The underlying arrays can also be accessed through `SegSites.position_arrays` and `SegSites.config_arrays`.

In [9]:
# equivalent to seg_sites.position_arrays[0][2]
print seg_sites.position(locus=0,site=2)

# equivalent to seg_sites.config_arrays[0][2,:,:]
print seg_sites.config(locus=0, site=2)

# equivalent to seg_sites.config_arrays[0][2,0,1]
print seg_sites.allele_count(locus=0, site=2, pop=1, allele=0)

0.001
[[ 0 14]
 [10  0]]
10


You can directly construct `seg_sites` with `SegSites()`.

In [10]:
seg_sites2 = momi.SegSites(seg_sites.sampled_pops, 
                           seg_sites.config_arrays, 
                           seg_sites.position_arrays)

assert seg_sites2 == seg_sites

# Observed SFS 

`SegSites.sfs` is an `Sfs` object. Use `Sfs.freq` to get the observed frequency. `Sfs.loci` and `Sfs.total` are underlying dict-like objets that can be directly accessed.

In [11]:
sfs = seg_sites.sfs

# equivalent to sfs.total[((13,1),(10,0))]
print sfs.freq(((13,1),
                (10,0)))

# equivalent to sfs.loci[0][((13,1),(10,0))]
print sfs.freq(((13,1),
                (10,0)), locus=0)

print "Unique configs:", len(sfs.total)

9251
412
Unique configs: 163


You can directly construct `sfs` with `Sfs()`.

In [12]:
sfs2 = momi.Sfs(sfs.sampled_pops, sfs.loci)
sfs3 = momi.Sfs(seg_sites.sampled_pops, seg_sites.config_arrays)

assert sfs2 == sfs
assert sfs3 == sfs

# Composite likelihood

The composite likelihood treats each site as independent.  
`momi` provides 2 composite likelihoods:
* **multinomial**: Fixed number of sites, each drawn from multinomial
* **Poisson random field**: Random number of sites, drawn from Poisson distribution

Here we illustrate the **multinomial** likelihood (the default). See **help(momi.composite_log_likelihood)** for more options.

In [13]:
print "Composite log likelihood:", momi.composite_log_likelihood(sfs, demo)

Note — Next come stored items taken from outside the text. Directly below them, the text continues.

Lemma fp_resize_canonical a g f : wf_format f -> (cls a <> SF_NAN -> canonical g a) ->
  is_cls SF_NAN (fp_resize a f).1 = false -> canonical f (fp_resize a f).1 /\ is_cls SF_NAN a = false.
Proof.
  intros Hf Ca N. unfold fp_resize in *.
  assert (Na : is_cls SF_NAN a = false) by (unfold is_cls in *; destruct (cls a) eqn:E; try done; cbn [fst] in N; by rewrite E in N).
  split; [|done]. unfold is_cls in Na. apply bool_decide_eq_false in Na. specialize (Ca Na).
  destruct (cls a) eqn:E; cbn [fst]; try (unfold canonical in *; by rewrite E in *).
  apply ieee_round_canonical; [done|]. by apply (mag_positive g).
Qed.

Lemma fp_of_int_canonical v f : wf_format f -> canonical f (fp_of_int v f).1.
Proof. intros Hf. unfold fp_of_int. destruct (v =? 0); [done|by apply round_signed_canonical]. Qed.

(** The sign-and-magnitude source of [IR_SITOFP] and [IR_UITOFP]. *)
Lemma fp_of_int_sf w x (is_signed : bool) f : wf_format f -> is_width w -> 0 <= x < 2 ^ w ->
  let negative := is_signed && negb (x &64 (1 <<64 (w - 1)) =? 0) in
  sf_from_int (if negative then (0 -64 x) &64 width_mask w else x) negative f no_status =
  fp_of_int (if is_signed then sgn w x else x) f.
Proof.
  intros Hf Hw Hx. cbv zeta. rewrite sign_test by done. destruct (width_pos w Hw) as (_ & W2 & W3 & W4).
  pose proof (magnitude w x Hw Hx) as M. destruct (sgn_cases w x Hw Hx) as [Es _].
  unfold fp_of_int. destruct is_signed; cbn [andb].
  - rewrite neg_mask by done. rewrite M. destruct (Z.leb_spec (2 ^ (w - 1)) x) as [L|L].
    + rewrite sf_from_int_rounds by (done || unfold is_u64; lia).
      destruct (Z.eqb_spec (Z.abs (sgn w x)) 0), (Z.eqb_spec (sgn w x) 0); try lia.
      apply round_signed_proper; [|done]. f_equiv. unfold signed_Z. lia.
    + rewrite sf_from_int_rounds by (done || unfold is_u64; lia).
      destruct (Z.eqb_spec (Z.abs (sgn w x)) 0), (Z.eqb_spec (sgn w x) 0); try lia; [done|].
      apply round_signed_proper; [|done]. f_equiv. unfold signed_Z. lia.
  - rewrite sf_from_int_rounds by (done || unfold is_u64; lia). done.
Qed.

Lemma trunc_to_range a w uns st : 0 < w -> 0 <= (trunc_to a w uns st).1 < 2 ^ w.
Proof.
  intros Hw. pose proof (pow2_pos w ltac:(lia)). unfold trunc_to. destruct (cls a); cbn [fst]; try lia.
  case_match; cbn [fst]; [by apply Z.mod_pos_bound|lia].
Qed.

Lemma den_op r : in_nops i = 1 -> (exists x, rd (op_at i 0) x /\ result_of fpu i [x] r) -> dn i r.
Proof. intros N (x & Hx & R). apply (den_1 x); [by apply ops_1|done|done]. Qed.

Lemma raises_1 st : in_nops i = 1 -> (forall x, rd (op_at i 0) x -> raises i [x] = st) ->
  forall vs, Forall2 rd (in_ops i) vs -> raises i vs = st.
Proof. intros N H vs Hvs. destruct (reads_1 vs (ops_1 i N) Hvs) as (x & -> & Hx). by apply H. Qed.

(** A conversion between integers: the constant's masked bits are its value. *)
Lemma int_conversion v : in_nops i = 1 -> is_kind (o_kind (op_at i 0)) IROP_ICONST = true ->
  int_width (o_type (op_at i 0)) <> 0 -> int_width (in_type i) <> 0 ->
  (forall x, x = o_a (op_at i 0) mod 2 ^ type_bits (o_type (op_at i 0)) ->
     result_of fpu i [x] (v mod 2 ^ type_bits (in_type i))) ->
  forall strict, folds_to i strict (iconst_bits (in_type i) v).
Proof using F.
  intros N K W0 W R strict. split; [by apply iconst_bits_ok|]. split; [done|]. split.
  - rewrite iconst_bits_reads by done. intros r <-. apply den_op; [done|].
    exists (o_a (op_at i 0) mod 2 ^ type_bits (o_type (op_at i 0))). split; [|by apply R].
    unfold reads. by rewrite (reads_kind _ _ K).
  - intros _. apply raises_1; [done|]. intros x _. apply int_raises.
    + by destruct (int_width_cases _ W) as (_ & _ & ?).
    + by destruct (int_width_cases _ W0) as (_ & _ & ?).
Qed.

Lemma fold_int_conversion_ok cfg out : (in_op i = IR_SEXT \/ in_op i = IR_ZEXT \/ in_op i = IR_TRUNC) ->
  fold_conversion i cfg = Some out -> folds_to i (negb (fast_math_bundle_enabled cfg)) out.
Proof using F.
  intros Ho. unfold fold_conversion. cbv zeta. destruct (Z.eqb_spec (in_nops i) 1) as [N|]; [cbn [negb]|done].
  pose proof (fb_types _ _ _ F) as T. unfold inst_types_ok in T.
  destruct (op_ok 0 ltac:(unfold in_nops in *; lia)) as [Ok0 _]. unfold operand_ok in Ok0.
  assert (R : forall a b, (verify_int_width a <? verify_int_width b) = true -> type_is_int a = true -> type_is_int b = true ->
    type_bits a <= type_bits b /\ 0 < 2 ^ type_bits a <= 2 ^ type_bits b) by (intros [] []; vm_compute; intuition discriminate).
  destruct (is_kind (o_kind (op_at i 0)) IROP_ICONST && _ && _) eqn:E;
    [|destruct Ho as [-> |[-> | ->]]; done]. bool_cases.
  match goal with H : is_kind _ _ = true |- _ => rename H into K end.
  rewrite (reads_kind _ _ K) in Ok0.
  destruct (int_width_cases (o_type (op_at i 0))) as (W0 & B0 & I0); [done|].
  destruct (int_width_cases (in_type i)) as (W1 & B1 & I1); [done|].
  destruct (width_pos _ W0) as (_ & P0 & _). destruct (width_pos _ W1) as (_ & P1 & _).
  destruct Ho as [Ho|[Ho|Ho]]; rewrite Ho in *; cbn [andb negb] in T |- *; intros [= <-];
    bool_cases; apply int_conversion; try done; intros x ->; unfold result_of; rewrite Ho.
  - rewrite mask_mod, B0 by done.
    assert (X : 0 <= o_a (op_at i 0) mod 2 ^ int_width (o_type (op_at i 0)) < 2 ^ int_width (o_type (op_at i 0)))
      by (apply Z.mod_pos_bound; lia).
    rewrite B1. rewrite <- (mod64_mod _ (sign_extended _ _)), sign_extended_mod, mod64_mod by done. done.
  - pose proof (fb_narrow _ _ _ F ltac:(tauto) (reads_kind _ _ K)) as Nr.
    destruct (R _ _ ltac:(eassumption) I0 I1) as [_ Le]. unfold is_u64 in Ok0.
    by rewrite !Z.mod_small by lia.
  - destruct (R _ _ ltac:(eassumption) I1 I0) as [Le _]. apply Z.mod_mod_divide.
    exists (2 ^ (type_bits (o_type (op_at i 0)) - type_bits (in_type i))).
    rewrite <- Z.pow_add_r; [f_equal; lia|lia|]. rewrite B1. destruct (width_pos _ W1); lia.
Qed.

Composite log likelihood: -6855.05740059


# Automatic differentiation

`momi` uses the package `autograd` to automatically compute derivatives.

Gradients can be extremely useful in parameter inference.
However, computing gradients is **not** necessary for much functionality.
Users who don't plan to use auto-differentiation can skip this section, or return to it later.

Let's start by defining a function that maps some parameters to a demography.

In [14]:
import autograd.numpy as np ## thinly wrapped version of numpy for auto-differentiation

def demo_func(N_chb_bottom, N_chb_top, pulse_t, pulse_p, ej_chb, ej_yri):
    ej_chb = pulse_t + ej_chb
    ej_yri = ej_chb + ej_yri
    
    # use autograd.numpy for math functions (e.g. logarithm)
    # This will allow us to take derivatives later
    G_chb = -np.log(N_chb_top / N_chb_bottom) / ej_chb
    
    events = [('-en', 0., 'chb', N_chb_bottom),
              ('-eg', 0, 'chb' , G_chb),
              ('-ep', pulse_t, 'chb', 'nea', pulse_p),
              ('-ej', ej_chb, 'chb', 'yri'),
              ('-ej', ej_yri, 'yri', 'nea'),
              ]

    return momi.Demography(events, ('yri','chb'), (14,10))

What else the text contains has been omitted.